• _Information_:
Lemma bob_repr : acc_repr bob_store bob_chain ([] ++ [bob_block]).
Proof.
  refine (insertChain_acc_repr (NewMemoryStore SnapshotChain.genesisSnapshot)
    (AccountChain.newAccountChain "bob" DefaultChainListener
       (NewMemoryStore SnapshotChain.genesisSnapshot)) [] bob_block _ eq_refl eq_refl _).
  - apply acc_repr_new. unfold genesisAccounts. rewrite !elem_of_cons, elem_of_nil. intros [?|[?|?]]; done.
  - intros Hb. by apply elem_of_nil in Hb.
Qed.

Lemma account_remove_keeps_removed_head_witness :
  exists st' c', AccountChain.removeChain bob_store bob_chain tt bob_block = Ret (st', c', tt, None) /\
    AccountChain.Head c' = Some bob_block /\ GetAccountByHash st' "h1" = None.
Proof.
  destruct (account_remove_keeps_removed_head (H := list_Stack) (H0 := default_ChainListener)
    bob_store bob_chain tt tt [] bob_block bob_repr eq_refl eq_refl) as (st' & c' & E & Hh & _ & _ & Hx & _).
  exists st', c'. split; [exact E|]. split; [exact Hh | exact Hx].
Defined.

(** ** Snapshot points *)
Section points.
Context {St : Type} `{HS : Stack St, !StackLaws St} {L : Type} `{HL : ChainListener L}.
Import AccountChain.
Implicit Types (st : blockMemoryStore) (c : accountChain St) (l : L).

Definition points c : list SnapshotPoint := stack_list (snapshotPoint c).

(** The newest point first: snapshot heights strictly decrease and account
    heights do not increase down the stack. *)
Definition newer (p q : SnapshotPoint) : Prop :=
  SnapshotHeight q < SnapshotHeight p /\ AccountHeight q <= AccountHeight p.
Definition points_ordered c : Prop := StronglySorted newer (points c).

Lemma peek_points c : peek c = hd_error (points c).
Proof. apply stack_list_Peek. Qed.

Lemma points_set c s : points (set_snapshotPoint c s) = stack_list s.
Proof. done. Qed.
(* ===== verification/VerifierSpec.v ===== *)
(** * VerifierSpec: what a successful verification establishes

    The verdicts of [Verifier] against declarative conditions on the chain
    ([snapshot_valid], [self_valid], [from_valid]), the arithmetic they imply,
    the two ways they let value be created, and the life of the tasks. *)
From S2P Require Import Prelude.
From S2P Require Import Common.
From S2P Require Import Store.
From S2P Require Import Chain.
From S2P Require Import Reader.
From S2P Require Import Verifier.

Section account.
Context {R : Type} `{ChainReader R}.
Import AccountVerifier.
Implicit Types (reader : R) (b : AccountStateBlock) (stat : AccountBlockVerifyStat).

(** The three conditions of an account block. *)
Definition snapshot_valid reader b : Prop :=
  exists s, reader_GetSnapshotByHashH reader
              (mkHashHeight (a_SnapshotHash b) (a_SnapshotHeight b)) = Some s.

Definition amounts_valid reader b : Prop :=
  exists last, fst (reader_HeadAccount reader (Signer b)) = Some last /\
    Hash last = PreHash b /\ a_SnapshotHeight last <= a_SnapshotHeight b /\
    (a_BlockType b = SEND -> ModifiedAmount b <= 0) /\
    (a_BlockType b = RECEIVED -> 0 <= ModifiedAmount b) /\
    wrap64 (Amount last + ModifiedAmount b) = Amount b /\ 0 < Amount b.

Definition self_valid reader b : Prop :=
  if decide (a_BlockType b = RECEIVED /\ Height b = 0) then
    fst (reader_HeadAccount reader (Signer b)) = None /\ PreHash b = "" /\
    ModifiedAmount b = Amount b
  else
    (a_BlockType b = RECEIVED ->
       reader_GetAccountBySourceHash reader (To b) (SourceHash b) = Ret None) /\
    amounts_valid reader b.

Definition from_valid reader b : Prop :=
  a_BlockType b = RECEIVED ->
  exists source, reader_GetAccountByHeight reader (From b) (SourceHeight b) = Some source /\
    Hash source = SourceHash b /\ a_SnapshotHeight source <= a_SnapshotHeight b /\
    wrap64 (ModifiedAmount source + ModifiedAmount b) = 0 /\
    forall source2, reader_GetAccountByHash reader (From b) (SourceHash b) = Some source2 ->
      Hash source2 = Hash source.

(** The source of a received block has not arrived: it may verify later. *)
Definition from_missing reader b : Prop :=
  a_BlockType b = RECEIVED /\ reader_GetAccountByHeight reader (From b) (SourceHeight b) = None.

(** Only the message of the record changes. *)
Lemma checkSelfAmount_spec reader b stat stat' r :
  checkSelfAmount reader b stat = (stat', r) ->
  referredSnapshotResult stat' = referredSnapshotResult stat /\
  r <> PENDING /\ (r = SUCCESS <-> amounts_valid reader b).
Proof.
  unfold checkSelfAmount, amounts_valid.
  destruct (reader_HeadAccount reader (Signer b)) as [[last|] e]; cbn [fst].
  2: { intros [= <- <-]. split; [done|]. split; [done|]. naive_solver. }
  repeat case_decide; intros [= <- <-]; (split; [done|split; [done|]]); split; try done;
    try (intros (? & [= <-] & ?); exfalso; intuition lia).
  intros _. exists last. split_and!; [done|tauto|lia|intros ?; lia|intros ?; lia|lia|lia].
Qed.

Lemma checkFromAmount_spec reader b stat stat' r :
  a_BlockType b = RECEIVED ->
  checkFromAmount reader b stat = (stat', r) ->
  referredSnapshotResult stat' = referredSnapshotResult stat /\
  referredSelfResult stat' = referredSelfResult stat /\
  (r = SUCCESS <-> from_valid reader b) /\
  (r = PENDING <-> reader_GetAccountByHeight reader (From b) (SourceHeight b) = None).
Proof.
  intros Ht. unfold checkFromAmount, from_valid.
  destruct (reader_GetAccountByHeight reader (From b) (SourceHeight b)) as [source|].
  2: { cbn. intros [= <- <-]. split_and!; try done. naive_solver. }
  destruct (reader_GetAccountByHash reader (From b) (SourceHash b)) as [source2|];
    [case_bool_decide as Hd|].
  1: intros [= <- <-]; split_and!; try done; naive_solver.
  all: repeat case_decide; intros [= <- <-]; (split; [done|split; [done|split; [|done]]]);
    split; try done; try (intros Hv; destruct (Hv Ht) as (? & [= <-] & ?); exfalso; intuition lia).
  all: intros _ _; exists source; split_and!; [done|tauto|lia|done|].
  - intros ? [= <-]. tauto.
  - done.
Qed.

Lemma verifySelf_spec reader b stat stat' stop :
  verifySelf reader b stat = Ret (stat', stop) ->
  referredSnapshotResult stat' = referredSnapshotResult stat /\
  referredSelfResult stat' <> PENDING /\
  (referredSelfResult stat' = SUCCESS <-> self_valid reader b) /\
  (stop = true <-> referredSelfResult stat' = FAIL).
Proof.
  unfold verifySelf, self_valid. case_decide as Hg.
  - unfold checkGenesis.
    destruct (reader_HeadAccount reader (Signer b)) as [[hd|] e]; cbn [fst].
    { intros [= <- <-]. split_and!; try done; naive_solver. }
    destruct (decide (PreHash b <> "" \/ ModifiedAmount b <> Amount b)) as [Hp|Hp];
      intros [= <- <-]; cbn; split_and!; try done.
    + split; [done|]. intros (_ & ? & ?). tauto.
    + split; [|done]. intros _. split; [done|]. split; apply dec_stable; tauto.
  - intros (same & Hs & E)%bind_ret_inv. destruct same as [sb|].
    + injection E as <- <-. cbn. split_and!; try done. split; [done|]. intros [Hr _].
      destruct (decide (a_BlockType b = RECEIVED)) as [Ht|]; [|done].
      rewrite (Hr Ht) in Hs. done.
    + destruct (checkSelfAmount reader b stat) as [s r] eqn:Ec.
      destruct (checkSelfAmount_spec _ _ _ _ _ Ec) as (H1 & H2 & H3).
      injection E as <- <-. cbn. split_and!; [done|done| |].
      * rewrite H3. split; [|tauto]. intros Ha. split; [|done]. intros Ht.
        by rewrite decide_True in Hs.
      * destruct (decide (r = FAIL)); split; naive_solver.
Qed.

• _What to work on_:
Out of the entries above, write out only the lines between the line holding "checkSelfAmount reader b stat = (stat', r)" and the line holding "try (intros (?", inclusive, each exactly as given.

• _Response box_:
  checkSelfAmount reader b stat = (stat', r) ->
  referredSnapshotResult stat' = referredSnapshotResult stat /\
  r <> PENDING /\ (r = SUCCESS <-> amounts_valid reader b).
Proof.
  unfold checkSelfAmount, amounts_valid.
  destruct (reader_HeadAccount reader (Signer b)) as [[last|] e]; cbn [fst].
  2: { intros [= <- <-]. split; [done|]. split; [done|]. naive_solver. }
  repeat case_decide; intros [= <- <-]; (split; [done|split; [done|]]); split; try done;
    try (intros (? & [= <-] & ?); exfalso; intuition lia).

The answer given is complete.